## WHAT TO PRODUCE
Please restate, word for word, the lines below that begin at the one with "destruct (Htime ((h" and end at the one with "(∀ h c, match c with". Leave out all other lines.

#### SOURCE DATA

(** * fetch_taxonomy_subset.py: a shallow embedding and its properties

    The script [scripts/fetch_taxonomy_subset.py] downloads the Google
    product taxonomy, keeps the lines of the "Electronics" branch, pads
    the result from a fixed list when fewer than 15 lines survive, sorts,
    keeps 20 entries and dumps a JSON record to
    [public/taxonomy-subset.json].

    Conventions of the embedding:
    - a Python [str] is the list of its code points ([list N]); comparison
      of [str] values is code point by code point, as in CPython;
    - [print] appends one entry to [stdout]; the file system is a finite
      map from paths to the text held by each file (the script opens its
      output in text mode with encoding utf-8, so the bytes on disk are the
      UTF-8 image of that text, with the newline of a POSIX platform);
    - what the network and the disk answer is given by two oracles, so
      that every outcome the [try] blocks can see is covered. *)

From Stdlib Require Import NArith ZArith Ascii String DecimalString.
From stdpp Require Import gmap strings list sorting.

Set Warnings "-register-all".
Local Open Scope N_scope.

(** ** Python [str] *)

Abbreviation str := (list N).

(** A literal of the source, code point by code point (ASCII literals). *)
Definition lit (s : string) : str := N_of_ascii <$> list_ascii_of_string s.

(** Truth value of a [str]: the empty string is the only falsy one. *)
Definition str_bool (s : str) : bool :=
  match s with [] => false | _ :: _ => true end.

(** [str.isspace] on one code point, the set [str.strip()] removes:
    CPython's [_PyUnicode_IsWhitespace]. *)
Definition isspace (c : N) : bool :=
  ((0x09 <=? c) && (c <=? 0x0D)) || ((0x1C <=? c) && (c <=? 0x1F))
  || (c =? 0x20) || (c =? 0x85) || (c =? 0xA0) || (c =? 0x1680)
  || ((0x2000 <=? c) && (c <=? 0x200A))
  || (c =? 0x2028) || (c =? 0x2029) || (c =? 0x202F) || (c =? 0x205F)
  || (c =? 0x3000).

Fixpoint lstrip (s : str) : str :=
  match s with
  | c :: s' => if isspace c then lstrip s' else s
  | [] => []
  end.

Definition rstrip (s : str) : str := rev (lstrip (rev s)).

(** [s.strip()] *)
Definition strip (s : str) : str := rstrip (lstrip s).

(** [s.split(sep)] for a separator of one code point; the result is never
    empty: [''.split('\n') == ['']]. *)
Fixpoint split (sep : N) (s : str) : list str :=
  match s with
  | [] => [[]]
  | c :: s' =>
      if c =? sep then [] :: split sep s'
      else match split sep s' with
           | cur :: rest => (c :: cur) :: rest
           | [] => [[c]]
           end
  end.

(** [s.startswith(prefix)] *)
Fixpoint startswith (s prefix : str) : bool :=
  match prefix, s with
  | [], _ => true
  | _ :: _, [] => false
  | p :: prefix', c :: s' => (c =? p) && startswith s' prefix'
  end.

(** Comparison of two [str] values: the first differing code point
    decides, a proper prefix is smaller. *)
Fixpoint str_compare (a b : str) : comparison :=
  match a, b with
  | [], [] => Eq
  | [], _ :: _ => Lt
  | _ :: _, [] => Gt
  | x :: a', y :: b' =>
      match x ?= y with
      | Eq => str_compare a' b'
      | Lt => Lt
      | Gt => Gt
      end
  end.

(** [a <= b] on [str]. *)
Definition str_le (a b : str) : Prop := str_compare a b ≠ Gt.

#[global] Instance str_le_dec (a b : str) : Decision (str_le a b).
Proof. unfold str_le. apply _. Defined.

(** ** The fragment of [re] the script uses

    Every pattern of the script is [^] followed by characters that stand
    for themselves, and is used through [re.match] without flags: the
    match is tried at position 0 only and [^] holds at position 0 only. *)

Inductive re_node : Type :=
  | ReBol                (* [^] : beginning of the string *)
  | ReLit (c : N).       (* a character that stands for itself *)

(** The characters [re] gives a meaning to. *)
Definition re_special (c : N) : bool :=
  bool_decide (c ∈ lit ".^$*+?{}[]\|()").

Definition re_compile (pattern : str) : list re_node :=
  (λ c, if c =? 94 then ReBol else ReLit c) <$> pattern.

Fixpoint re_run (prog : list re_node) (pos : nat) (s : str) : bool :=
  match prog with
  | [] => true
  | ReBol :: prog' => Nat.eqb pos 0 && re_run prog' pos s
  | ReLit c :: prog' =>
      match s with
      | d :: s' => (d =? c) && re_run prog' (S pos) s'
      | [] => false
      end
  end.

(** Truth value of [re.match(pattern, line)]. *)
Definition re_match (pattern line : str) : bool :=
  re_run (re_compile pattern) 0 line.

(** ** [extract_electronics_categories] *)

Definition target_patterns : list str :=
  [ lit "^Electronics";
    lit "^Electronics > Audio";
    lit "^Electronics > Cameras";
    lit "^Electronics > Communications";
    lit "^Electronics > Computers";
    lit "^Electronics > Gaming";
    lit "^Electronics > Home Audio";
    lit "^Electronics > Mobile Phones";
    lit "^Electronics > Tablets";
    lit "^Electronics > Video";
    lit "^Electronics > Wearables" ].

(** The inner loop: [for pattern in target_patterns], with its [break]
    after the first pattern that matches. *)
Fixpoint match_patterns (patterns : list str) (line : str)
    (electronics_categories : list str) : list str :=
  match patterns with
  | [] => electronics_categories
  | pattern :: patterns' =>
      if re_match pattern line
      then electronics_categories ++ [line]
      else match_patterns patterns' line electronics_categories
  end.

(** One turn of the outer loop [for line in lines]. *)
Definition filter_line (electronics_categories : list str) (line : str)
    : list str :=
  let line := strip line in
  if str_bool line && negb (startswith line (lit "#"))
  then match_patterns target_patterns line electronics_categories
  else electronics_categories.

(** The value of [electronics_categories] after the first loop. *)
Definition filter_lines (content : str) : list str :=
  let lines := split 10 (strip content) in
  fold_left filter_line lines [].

########
#### SOURCE DATA

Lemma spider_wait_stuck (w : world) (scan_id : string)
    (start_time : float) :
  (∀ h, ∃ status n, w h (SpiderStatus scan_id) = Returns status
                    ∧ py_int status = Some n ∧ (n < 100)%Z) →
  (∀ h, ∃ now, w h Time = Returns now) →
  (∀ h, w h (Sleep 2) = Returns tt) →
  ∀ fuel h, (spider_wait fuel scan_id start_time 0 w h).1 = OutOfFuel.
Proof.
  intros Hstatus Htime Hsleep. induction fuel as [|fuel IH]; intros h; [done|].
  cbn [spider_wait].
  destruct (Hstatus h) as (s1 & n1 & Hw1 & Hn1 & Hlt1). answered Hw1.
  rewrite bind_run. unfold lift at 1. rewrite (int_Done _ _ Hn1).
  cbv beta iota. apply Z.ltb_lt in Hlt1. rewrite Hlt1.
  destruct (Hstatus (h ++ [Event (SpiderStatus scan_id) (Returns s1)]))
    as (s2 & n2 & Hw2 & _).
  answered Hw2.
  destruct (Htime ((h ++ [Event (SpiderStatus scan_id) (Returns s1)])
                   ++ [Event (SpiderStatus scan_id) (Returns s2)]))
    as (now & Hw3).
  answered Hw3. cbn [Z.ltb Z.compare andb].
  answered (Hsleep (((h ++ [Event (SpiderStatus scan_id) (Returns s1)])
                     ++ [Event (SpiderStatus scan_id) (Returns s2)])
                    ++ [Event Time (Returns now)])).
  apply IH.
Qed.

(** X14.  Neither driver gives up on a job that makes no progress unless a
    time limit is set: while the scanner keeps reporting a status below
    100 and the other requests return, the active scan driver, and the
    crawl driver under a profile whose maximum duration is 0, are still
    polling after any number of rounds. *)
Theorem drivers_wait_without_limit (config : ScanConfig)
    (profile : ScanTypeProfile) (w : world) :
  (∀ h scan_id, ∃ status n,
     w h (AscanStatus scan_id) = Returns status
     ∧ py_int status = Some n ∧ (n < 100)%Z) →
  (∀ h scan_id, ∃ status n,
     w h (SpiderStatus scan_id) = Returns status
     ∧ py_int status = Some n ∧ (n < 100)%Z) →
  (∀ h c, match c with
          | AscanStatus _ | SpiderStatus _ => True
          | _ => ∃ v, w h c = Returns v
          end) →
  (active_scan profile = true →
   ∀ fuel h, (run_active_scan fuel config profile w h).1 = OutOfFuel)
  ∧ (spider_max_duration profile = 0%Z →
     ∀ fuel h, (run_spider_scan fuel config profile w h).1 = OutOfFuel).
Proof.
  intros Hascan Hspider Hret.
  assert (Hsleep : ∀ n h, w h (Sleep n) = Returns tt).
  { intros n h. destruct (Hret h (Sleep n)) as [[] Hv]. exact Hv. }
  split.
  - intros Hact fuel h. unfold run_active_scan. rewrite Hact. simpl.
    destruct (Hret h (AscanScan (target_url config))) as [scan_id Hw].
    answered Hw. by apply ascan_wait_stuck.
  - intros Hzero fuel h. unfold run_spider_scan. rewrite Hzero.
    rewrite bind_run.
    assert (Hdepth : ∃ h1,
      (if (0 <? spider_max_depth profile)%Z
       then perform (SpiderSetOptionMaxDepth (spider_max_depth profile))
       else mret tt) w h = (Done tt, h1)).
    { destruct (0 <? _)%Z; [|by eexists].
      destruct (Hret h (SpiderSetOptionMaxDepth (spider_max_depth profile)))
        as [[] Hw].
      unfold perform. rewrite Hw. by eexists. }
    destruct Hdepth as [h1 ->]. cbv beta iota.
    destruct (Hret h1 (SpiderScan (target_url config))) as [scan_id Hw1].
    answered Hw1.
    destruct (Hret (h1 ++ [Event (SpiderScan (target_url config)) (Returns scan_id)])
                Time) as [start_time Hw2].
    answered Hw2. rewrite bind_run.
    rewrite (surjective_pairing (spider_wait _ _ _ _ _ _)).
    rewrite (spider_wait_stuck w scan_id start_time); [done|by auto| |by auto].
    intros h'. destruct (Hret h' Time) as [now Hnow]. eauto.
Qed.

########

## YOUR SOLUTION
  destruct (Htime ((h ++ [Event (SpiderStatus scan_id) (Returns s1)])
                   ++ [Event (SpiderStatus scan_id) (Returns s2)]))
    as (now & Hw3).
  answered Hw3. cbn [Z.ltb Z.compare andb].
  answered (Hsleep (((h ++ [Event (SpiderStatus scan_id) (Returns s1)])
                     ++ [Event (SpiderStatus scan_id) (Returns s2)])
                    ++ [Event Time (Returns now)])).
  apply IH.
Qed.

(** X14.  Neither driver gives up on a job that makes no progress unless a
    time limit is set: while the scanner keeps reporting a status below
    100 and the other requests return, the active scan driver, and the
    crawl driver under a profile whose maximum duration is 0, are still
    polling after any number of rounds. *)
Theorem drivers_wait_without_limit (config : ScanConfig)
    (profile : ScanTypeProfile) (w : world) :
  (∀ h scan_id, ∃ status n,
     w h (AscanStatus scan_id) = Returns status
     ∧ py_int status = Some n ∧ (n < 100)%Z) →
  (∀ h scan_id, ∃ status n,
     w h (SpiderStatus scan_id) = Returns status
     ∧ py_int status = Some n ∧ (n < 100)%Z) →
  (∀ h c, match c with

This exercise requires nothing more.